一棟物件の収益向上させる方法2,「コインロッカー」投資

「コインロッカー投資」も自動販売機と同様、わずかなデッドスペースがあれば設置可能だ。コインロッカービジネスのパイオニア・株式会社フジの成功ケーススタディを見てみると、人通りの多い繁華街やパチンコ屋・ネットカフェ近くなどの立地と相性がよく、売上が伸びやすいようだ。自動販売機と組み合わせて設置しているケースも目立つ。

同社の代表取締役・横山明久氏のインタビューによると、コインロッカー投資の開業費用は300万円~。まとまった初期費用がかかるが、10年に1度ペースで発生するメンテナンス費(初期費用の約15%)を除けばコストがほとんどかからないのが利点だ。

また、コインロッカーの利用者には日本人はもちろん、訪日旅行客も見込めるとのこと。インバウンドが好調なエリアと相性がよいといえる。

一棟物件の収益向上させる方法3,「ガチャガチャ」投資

極小なデッドスペースに合う方法がガチャガチャ投資だ。建物と道路のわずかなスペースにも設置することができる。

子どもや若者が多い立地はもちろん、観光客が多く通る立地でご当地トイを中心に扱うなどのやり方もあるだろう。ガチャガチャと自動販売機と併用して設置して、相乗効果を高めるといった考え方も一案だ。

一口にガチャガチャ投資といっても、買い取り・レンタル・委託などの選択がある。「買い取り」はガチャガチャマシンの本体を購入、業者からガチャガチャを仕入れるやり方だ。2つ目の「レンタル」は、期間ごとのレンタル料を払ってマシンを設置する方法(一例:1台あたり200円~など)。3つ目の「委託」は、設置・運営・メンテナンスを業者にお願いするものだ。

この分野の専門会社プレステージの委託では、設置手数料0円でオペレーションやメンテナンスをすべて行うとしている。

一棟物件の収益向上させる方法4,「バイク駐車場」投資

「一棟マンションの敷地内で月極駐車場をしてきたが稼働率が悪い」といった悩みを持つオーナー向けなのがバイク駐車場による収益向上だ。

「パークステーションBIKE」(運営:アークリンク)では、わずかなデッドスペースでバイク駐車場を設置できるとアピールしている。盗難やいたずら防止のために専用のバイク駐車場のニーズがあると解説。

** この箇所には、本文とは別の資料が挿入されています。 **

(* ===== verification/MkfsBoot.v ===== *)
(** * The kernel on the image that mkfs.c builds

    [iinit], [namei], [ilock] and [readi] of fs.c, over any transaction layer whose
    disk is the image. *)
From S2P Require Import Prelude Block Bio Log Crash Tx Sleeplock Fs FsAlloc FsFile FsRw FsDir FsPath Mkfs MkfsImage MkfsFiles.

(** What a reader sees at the start of a transaction of [lim] blocks. *)
Definition boot_view (m : mk) (lim : nat) : tview := TView FSSIZE (disk_of m) ∅ lim ∅ ∅.

Lemma boot_quiet m lim b : quiet (boot_view m lim) b.
Proof. split; set_solver. Qed.

Section Image.
Context (m : mk) (fs : list (list Z * list (list Z))) (Him : image_ok m fs) (lim : nat).

Lemma boot_can_alloc : can_alloc mk_sb (boot_view m lim).
Proof.
  pose proof (sn_fb _ (im_sane _ _ Him)) as Hfb. change nmeta with 59 in Hfb. change FSSIZE with 1000 in Hfb.
  split; [|done|intros; apply boot_quiet|intros; apply boot_quiet]. split; cbn [tv_n tv_blk boot_view].
  - done.
  - done.
  - intros b Hb. by destruct (rsect_run m b (im_sane _ _ Him) Hb).
  - intros x y Hx Hy Hbit. rewrite bblock_mk by exact Hy. rewrite (im_bits _ _ Him x Hx) in Hbit. apply Z.ltb_ge in Hbit. lia.
Qed.

Lemma boot_ready i : 0 <= i < 208 -> fs_ready mk_sb (IBLOCK i mk_sb) (boot_view m lim).
Proof.
  intros Hi. destruct (iblock_range i Hi) as [_ Hib]. pose proof (sn_fb _ (im_sane _ _ Him)) as Hfb. change nmeta with 59 in Hfb. change FSSIZE with 1000 in Hfb.
  assert (forall x, 0 <= x < 59 -> bit_at mk_sb (disk_of m) x = true) as Hbit by (intros x Hx; rewrite (im_bits _ _ Him) by (change FSSIZE with 1000; lia); apply Z.ltb_lt; lia).
  split; [apply boot_can_alloc|apply Hbit; lia|split; [change (sb_size mk_sb) with 1000; lia|apply Hbit; lia]| |apply boot_quiet].
  intros y Hy. rewrite bblock_mk by exact Hy. lia.
Qed.

Lemma boot_file_wf l w i : stores (disk_of m) (freeblock m) l w -> 0 <= i < 208 -> file_wf mk_sb (IBLOCK i mk_sb) (boot_view m lim) l.
Proof.
  intros Hs Hi. destruct (iblock_range i Hi) as [_ Hib].
  destruct (built_file_wf _ _ _ _ _ Hs ltac:(apply (sn_fb _ (im_sane _ _ Him))) Hib (im_bits _ _ Him)) as [W1 W2 W3 W4 W5].
  split; [exact W1| | |exact W4|exact W5].
  - intros bn Hbn Hne. destruct (W2 bn Hbn Hne). split; try done; apply boot_quiet.
  - intros Hne. destruct (W3 Hne). split; try done; apply boot_quiet.
Qed.

Lemma boot_dense l w sz : stores (disk_of m) (freeblock m) l w -> sz <= 512 * Z.of_nat (nblk (length w)) -> dense (boot_view m lim) l 0 sz.
Proof.
  intros Hs Hsz k Hk. change (addr (disk_of m) l (Z.to_nat (k / bs)) <> 0). change bs with 512. pose proof nmeta_pos.
  assert (Z.to_nat (k / 512) < nblk (length w))%nat as Hb by zdm. pose proof (fo_addr _ _ _ _ (ho_ok _ _ _ _ Hs) _ Hb). lia.
Qed.

(** Every file, and the root directory when it does not fill its blocks. *)
Lemma boot_on_image l w t sz i : stores (disk_of m) (freeblock m) l w -> dino m i = Dinode t 0 0 1 sz l -> 0 <= i < 208 -> 0 < t < 3 -> 0 <= sz <= 71680 ->
  sz <= 512 * Z.of_nat (nblk (length w)) -> on_image mk_sb (boot_view m lim) i (Dinode t 0 0 1 sz l).
Proof.
  intros Hs Hd Hi Ht Hsz Hb. split; cbn [d_type d_size d_addrs].
  - exact Hd.
  - destruct (stores_dinode_ok m t w l (im_sane _ _ Him) Hs ltac:(lia)). by split; cbn [d_type d_major d_minor d_nlink d_size d_addrs] in *; try lia.
  - unfold T_DEV. lia.
  - by apply boot_ready.
  - by apply (boot_file_wf l w).
  - done.
  - by apply (boot_dense l w).
Qed.

(** Entries of the root directory. *)
Lemma boot_dirent i d : (i < length fs + 2)%nat -> length d = 16%nat -> (forall k, (k < 16)%nat -> dir_bytes fs !! (16 * i + k)%nat = d !! k) ->
  dirent_at (boot_view m lim) (d_addrs (dino m 1)) i = d.
Proof.
  intros Hi Hl Hk. apply list_eq. intros k. unfold dirent_at. rewrite list_lookup_fmap. destruct (decide (k < 16)%nat) as [Hk16|Hk16].
  - rewrite lookup_seqZ_lt by lia. cbn [fmap option_fmap option_map]. rewrite <- Hk by done.
    replace (16 * Z.of_nat i + Z.of_nat k) with (Z.of_nat (16 * i + k)) by lia. change (file_byte (boot_view m lim)) with (fbyte (disk_of m)).
    rewrite (ho_bytes _ _ _ _ (im_dir _ _ Him)) by (rewrite length_dir_bytes; lia).
    destruct (lookup_lt_is_Some_2 (dir_bytes fs) (16 * i + k)%nat) as [x ->]; [rewrite length_dir_bytes; lia|done].
  - rewrite lookup_seqZ_ge by lia. symmetry. apply lookup_ge_None_2. lia.
Qed.

Lemma boot_file_dirent j f : fs !! j = Some f -> dirent_at (boot_view m lim) (d_addrs (dino m 1)) (j + 2) = mk_dirent (Z.of_nat j + 2) (skip_underscore f.1).
Proof.
  intros Hj. pose proof (lookup_lt_Some _ _ _ Hj). apply boot_dirent; [lia|apply length_mk_dirent|]. intros k Hk. by apply dir_entry.
Qed.

Lemma boot_dot_dirent : dirent_at (boot_view m lim) (d_addrs (dino m 1)) 0 = mk_dirent 1 [46] /\
  dirent_at (boot_view m lim) (d_addrs (dino m 1)) 1 = mk_dirent 1 [46; 46].
Proof.
  split; (apply boot_dirent; [lia|apply length_mk_dirent|]); intros k Hk; unfold dir_bytes.
  - by rewrite lookup_app_l by (rewrite length_mk_dirent; lia).
  - rewrite lookup_app_r by (rewrite length_mk_dirent; lia). rewrite length_mk_dirent, lookup_app_l by (rewrite length_mk_dirent; lia). f_equal. lia.
Qed.

Lemma first_some_first {B} (g : nat -> option B) n j b : (j < n)%nat -> g j = Some b -> (forall i, (i < j)%nat -> g i = None) -> first_some g (seq 0 n) = Some b.
Proof.
  intros Hj Hb Hno. replace n with (j + S (n - S j))%nat by lia. rewrite seq_app, first_some_app. cbn [seq first_some]. rewrite Nat.add_0_l, Hb.
  destruct (first_some g (seq 0 j)) as [b'|] eqn:E; [|done]. pose proof (first_some_spec g (seq 0 j)) as H. rewrite E in H. destruct H as (l1 & x & l2 & El & Hx & _).
  assert (x ∈ seq 0 j) as Hin by (rewrite El; set_solver). apply elem_of_seq in Hin. by rewrite Hno in Hx by lia.
Qed.

(** The root directory maps the name of a file to its inode. *)
Definition first_with (j : nat) (name : list Z) : Prop :=
  ~ same_name name [46] /\ ~ same_name name [46; 46] /\ forall i f, (i < j)%nat -> fs !! i = Some f -> ~ same_name name (skip_underscore f.1).

Lemma boot_dir_map j name pieces n : (length fs <= 198)%nat -> fs !! j = Some (name, pieces) -> first_with j (skip_underscore name) -> (length fs + 2 <= n)%nat ->
  dir_map (boot_view m lim) (d_addrs (dino m 1)) n (skip_underscore name) = Some ((j + 2)%nat, Z.of_nat j + 2).
Proof.
  intros Hn Hj (H1 & H2 & H3) Hle. pose proof (lookup_lt_Some _ _ _ Hj) as Hlt. destruct boot_dot_dirent as [D0 D1].
  unfold dir_map, dir_search. apply (first_some_first _ n (j + 2)); [lia| |].
  - rewrite (boot_file_dirent _ _ Hj), entry_for_new by lia. cbn [fst]. by rewrite decide_True.
  - intros i Hi. destruct i as [|[|i]]; [rewrite D0, entry_for_new by lia; by rewrite decide_False|rewrite D1, entry_for_new by lia; by rewrite decide_False|].
    destruct (lookup_lt_is_Some_2 fs i) as [f Hf]; [lia|]. replace (S (S i)) with (i + 2)%nat by lia.
    rewrite (boot_file_dirent _ _ Hf), entry_for_new by lia. rewrite decide_False; [done|]. apply (H3 i); [lia|done].
Qed.
End Image.

Section Boot.
Context {T : Type} {HT : TxBlocks T} {HTL : TxBlocksLaws T} (devsw : Z -> devops (T := T)).
Implicit Types s : Fs.fs T.

(** [iinit] reads the superblock. *)
Lemma wp_iinit s v (Q : unit -> Fs.fs T -> Prop) :
  Forall (fun x => x = null_inode) (inodes s) -> (NINODE <= length (inodes s))%nat -> tabs (ftx s) v -> room 1 v -> 1 < tv_n v -> quiet v 1 ->
  (forall t, tabs t v -> Q tt (Fs false (inodes s) (decode_sb (tv_blk v 1)) t)) -> wp (iinit ROOTDEV) Q s.
Proof.
  intros Hnull Hlen Ha Hrm Hn [Hq1 Hq2] HQ. unfold iinit. apply wp_bind, wp_modify. apply wp_bind.
  eapply (wp_for_each _ _ (fun l s' => (forall i, i ∈ l -> (i < length (inodes s))%nat) /\ ic_lock s' = false /\ inodes s' = inodes s /\ tabs (ftx s') v)).
  - split; [|done]. intros i Hi. apply elem_of_seq in Hi. lia.
  - intros i l s' (Hl & H1 & H2 & H3). assert (i < length (inodes s'))%nat as Hi by (rewrite H2; apply Hl; left).
    eapply wp_inode_sl; [done|reflexivity|]. cbn [fst snd on_lock]. split; [intros k Hk; apply Hl; by right|]. cbn [ic_lock with_inode inodes ftx]. split; [done|]. split; [|by apply tx_env_abs].
    rewrite <- H2. destruct (lookup_lt_is_Some_2 _ _ Hi) as [x Hx]. apply list_insert_id. unfold inode_at. rewrite Hx. cbn [default from_option id].
    rewrite H2 in Hx. by rewrite (Forall_lookup_1 _ _ _ _ Hnull Hx).
  - intros [lk l sb t] (_ & H1 & H2 & H3). cbn [ic_lock inodes ftx] in *. subst lk l. unfold readsb_fs. apply wp_bind. eapply (wp_fs_bread _ v); [exact H3|lia|done|by eapply room_avail|].
    intros i t1 Ht1 Hi1 _. apply wp_bind. eapply wp_fs_data; [exact Ht1|exact Hi1|]. apply wp_bind, wp_modify.
    eapply (wp_release_read _ v); [exact Ht1|exact Hi1|done|done|]. intros t2 Ht2 _. by apply HQ.
Qed.

(** C18: what [mkfs] writes, the kernel reads: on the image of any files that fit,
    a kernel that starts with an empty inode cache finds every file under its
    name, without the leading underscore, and reads exactly its bytes.  The cache
    of blocks and the log below are any that meet their interface.  The root
    directory must not fill its last block: then its size covers a block it
    does not have. *)
Theorem mkfs_then_read fs m s j name pieces buf cwd n lim :
  let w := concat pieces in let nm := skip_underscore name in
  mkfs_main (args fs) mk0 = (Ret tt, m) ->
  (length fs <= 198)%nat -> Forall file_fits fs -> nmeta + blocks_of (mkfs_files fs) <= FSSIZE -> ((length fs + 2) mod 32 <> 0)%nat ->
  fs !! j = Some (name, pieces) -> file_name nm -> first_with fs j nm ->
  tabs (ftx s) (boot_view m lim) -> (1 <= lim)%nat -> (1 <= tx_cap)%nat ->
  Forall (fun x => x = null_inode) (inodes s) -> (NINODE <= length (inodes s))%nat ->
  length buf = DIRSIZ -> Z.of_nat (length w) <= n < 2147483648 ->
  wp (iinit ROOTDEV ;;
      ip ← namei devsw cwd (slash :: nm) buf;
      ilock ip ;;
      readi devsw (default 0%nat ip) 0 n)
    (fun r _ => r = (Z.of_nat (length w), w)) s.
Proof.
  intros w nm Hrun Hn Hfit Hsp Hmod Hj Hnm Hfirst Ha Hlim Hcap Hnull Hlen Hbuf Hsz.
  destruct (mkfs_run fs Hn Hfit Hsp) as (m' & Hrun' & Him). rewrite Hrun in Hrun'. injection Hrun' as <-.
  assert (room (T := T) 1 (boot_view m lim)) as Hrm by (split; cbn [tv_logged tv_held tv_limit boot_view]; rewrite ?union_empty_l_L, size_empty; lia).
  pose proof (lookup_lt_Some _ _ _ Hj) as Hjl. pose proof (im_root _ _ Him) as Hroot. destruct (im_file _ _ Him j _ Hj) as [Hd Hs]. cbn [snd] in Hd, Hs. fold w in Hd, Hs.
  pose proof (length_dir_bytes fs) as Hld. pose proof (nblk_bounds (length (dir_bytes fs))) as Hnb. pose proof (nblk_bounds (length w)) as Hnw. pose proof (ho_size _ _ _ _ Hs).
  set (N := (32 * (length (dir_bytes fs) / 512 + 1))%nat). set (sz := 512 * (Z.of_nat (length (dir_bytes fs)) / 512 + 1)) in *.
  assert (sz = 16 * Z.of_nat N) as HszN by (unfold sz, N; rewrite Nat2Z.inj_mul, Nat2Z.inj_add, Nat2Z.inj_div; lia).
  assert (0 <= sz <= 71680 /\ sz <= 512 * Z.of_nat (nblk (length (dir_bytes fs))) /\ (length fs + 2 <= N)%nat) as (Hs1 & Hs2 & HN).
  { rewrite HszN. unfold N. pose proof (Nat.div_mod_eq (length fs + 2) 32). pose proof (Nat.mod_upper_bound (length fs + 2) 32). pose proof (Nat.div_mod_eq (length (dir_bytes fs)) 512). pose proof (Nat.mod_upper_bound (length (dir_bytes fs)) 512). lia. }
  apply wp_bind. eapply (wp_iinit s); [done|done|exact Ha|done|done|apply boot_quiet|]. intros t1 Ht1. cbn [tv_blk boot_view]. rewrite (im_sb _ _ Him).
  set (s1 := Fs false (inodes s) mk_sb t1). apply wp_bind.
  eapply (wp_namei_root devsw s1 (boot_view m lim) (Dinode T_DIR 0 0 1 sz (d_addrs (dino m 1))) N nm buf cwd (j + 2) (Z.of_nat j + 2));
    [reflexivity|unfold s1, NINODE in *; cbn [inodes]; lia|exact Hnull|exact Ht1|exact Hrm| |reflexivity|exact HszN|cbn [d_nlink]; lia|exact Hnm|exact Hbuf|
     by apply (boot_dir_map m fs Him lim j name pieces N)|unfold ROOTINO; lia|].
  { apply (boot_on_image m fs Him lim _ (dir_bytes fs)); [apply (im_dir _ _ Him)|exact Hroot|unfold ROOTINO; lia|unfold T_DIR; lia|exact Hs1|exact Hs2]. }
  intros s2 t2 Hl2 Hsb2 Htx2 Ht2 Htk2. rewrite <- Htx2 in Ht2. cbn [default from_option id].
  apply wp_bind. set (l := d_addrs (dino m (Z.of_nat j + 2))) in *. eapply (wp_ilock_image s2 (boot_view m lim) 1 (Z.of_nat j + 2) (Dinode T_FILE 0 0 1 (Z.of_nat (length w)) l)); [rewrite Hl2; unfold s1, NINODE in *; cbn [inodes]; lia|exact Htk2| |exact Ht2|exact Hrm|].
  { rewrite Hsb2. apply (boot_on_image m fs Him lim l w T_FILE (Z.of_nat (length w))); [exact Hs|exact Hd|lia|unfold T_FILE; lia|lia|lia]. }
  intros t3 pid Hfa. set (s3 := with_inode s2 1 _ t3) in *. assert (i_size (inode_at s3 1) = Z.of_nat (length w)) as Esz.
  { unfold s3. rewrite with_inode_at; [done|]. rewrite Hl2. unfold s1, NINODE in *. cbn [inodes]. lia. }
  eapply wp_readi; [exact Hfa|done|lia|lia|]. intros t4 _ _. rewrite Esz, Z.sub_0_r, Z.min_r by lia. f_equal.
  apply list_eq. intros k. rewrite list_lookup_fmap. destruct (w !! k) as [b|] eqn:E.
  - pose proof (lookup_lt_Some _ _ _ E). rewrite lookup_seqZ_lt by lia. cbn [fmap option_fmap option_map d_addrs]. rewrite Z.add_0_l.
    change (file_byte (boot_view m lim)) with (fbyte (disk_of m)). by rewrite (ho_bytes _ _ _ _ Hs), E by done.
  - apply lookup_ge_None_1 in E. by rewrite lookup_seqZ_ge by lia.
Qed.
End Boot.

(** ** A kernel on a small image *)
Lemma image_tabs (m : mk) : exists t : lst Bio.bio, tabs t (boot_view m 30).
Proof.
  set (disk := disk_of m <$> seqZ 0 1000). assert (length disk = 1000%nat) as Hl by (unfold disk; by rewrite length_fmap, length_seqZ).
  destruct (bio_fresh disk) as [c Hc]; [rewrite Hl; lia|]. rewrite Hl in Hc.
  assert (tabs (Lst (Log false 2 31 1 0 1 0 (replicate 30 0)) c) (TView 1000 (Bio.disk_fn disk) ∅ 30 ∅ ∅)) as Ht.
  { exists (fresh_view 1000 (Bio.disk_fn disk)), []. split; try done; constructor. }
  exists (Lst (Log false 2 31 1 0 1 0 (replicate 30 0)) c). eapply tabs_ext; [exact Ht|done..|].
  intros b Hb. cbn [tv_n tv_blk boot_view] in *. unfold Bio.disk_fn, disk. rewrite list_lookup_fmap, lookup_seqZ_lt by lia. cbn [fmap option_fmap option_map default from_option id]. f_equal. lia.
Qed.

Definition one_file : list (list Z * list (list Z)) := [([95; 97], [[1; 2]; [3]])].

Lemma one_file_fits : Forall file_fits one_file.
Proof. apply Forall_singleton. split; [reflexivity|]. cbn [snd concat app length]. lia. Qed.

Lemma mkfs_then_read_witness : exists m s, mkfs_main (args one_file) mk0 = (Ret tt, m) /\
  wp (iinit ROOTDEV ;; ip ← namei (T := lst Bio.bio) (fun _ => Devops None None) 0 [47; 97] (replicate 14 0); ilock ip ;; readi (fun _ => Devops None None) (default 0%nat ip) 0 100)
    (fun r _ => r = (3, [1; 2; 3])) s.
Proof.
  assert (nmeta + blocks_of (mkfs_files one_file) <= FSSIZE) as Hsp by (vm_compute; discriminate).
  destruct (mkfs_run one_file ltac:(cbn [length one_file]; lia) one_file_fits Hsp) as (m & Hrun & _). destruct (image_tabs m) as [t Ht].
  exists m, (Fs false (replicate NINODE null_inode) mk_sb t). split; [exact Hrun|].
  apply (mkfs_then_read (fun _ => Devops None None) one_file m (Fs false (replicate NINODE null_inode) mk_sb t) 0 [95; 97] [[1; 2]; [3]] (replicate 14 0) 0 100 30);
    try first [exact Hrun|exact one_file_fits|exact Hsp|exact Ht].
  - cbn [length one_file]. lia.
  - vm_compute. discriminate.
  - reflexivity.
  - split; [discriminate|]. repeat constructor; discriminate.
  - split; [vm_compute; discriminate|]. split; [vm_compute; discriminate|]. intros i f Hi. lia.
  - lia.
  - change (1 <= cap (C := Bio.bio))%nat. rewrite bio_cap. lia.
  - apply Forall_replicate. reflexivity.
  - vm_compute. reflexivity.
  - reflexivity.
  - cbn [concat app length]. lia.
Defined.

また土地活用サービス「バショカツ」(運営:アンビシャス)のバイク駐車場では、スタートするときに必要な機器・精算機設置の初期投資がかからない、さらに電気代をはじめとするランニングコストもないとアナウンスしている。

一棟物件の収益向上させる方法5,「シェアリングエコノミー」投資

「初期費用をかけたくない」「手軽に収益向上をしたい」というオーナー向けなのが、シェアリングエコノミーの利用だ。とくに近所に有名ランドマークやコンサートやイベントが開催される大型施設があるマンションにはうってつけだろう。

たとえば、マンション敷地内のデッドスペースを時間貸しの駐車場として利用したいなら、「akippa」や「トメレタ」などのサービスがある。また、駐車場に限らず、移動販売・プロモーションなどでも利用可能なら「軒先ビジネス」と相性がよいだろう。

販売不振時の土地オーナーのリスクも必ず確認

リターンについては、同じサービスでも業者や条件によって変わってくる。気になるサービスがあるなら、まずは候補業者を何社かピックアップして、電話やメールなどで平均的なリターンを問い合わせてみるのがよいだろう。合わせて、販売がうまくいかなかった場合の土地オーナーのリスクや、契約解除の条件や期間などを確認しておくことも重要だ。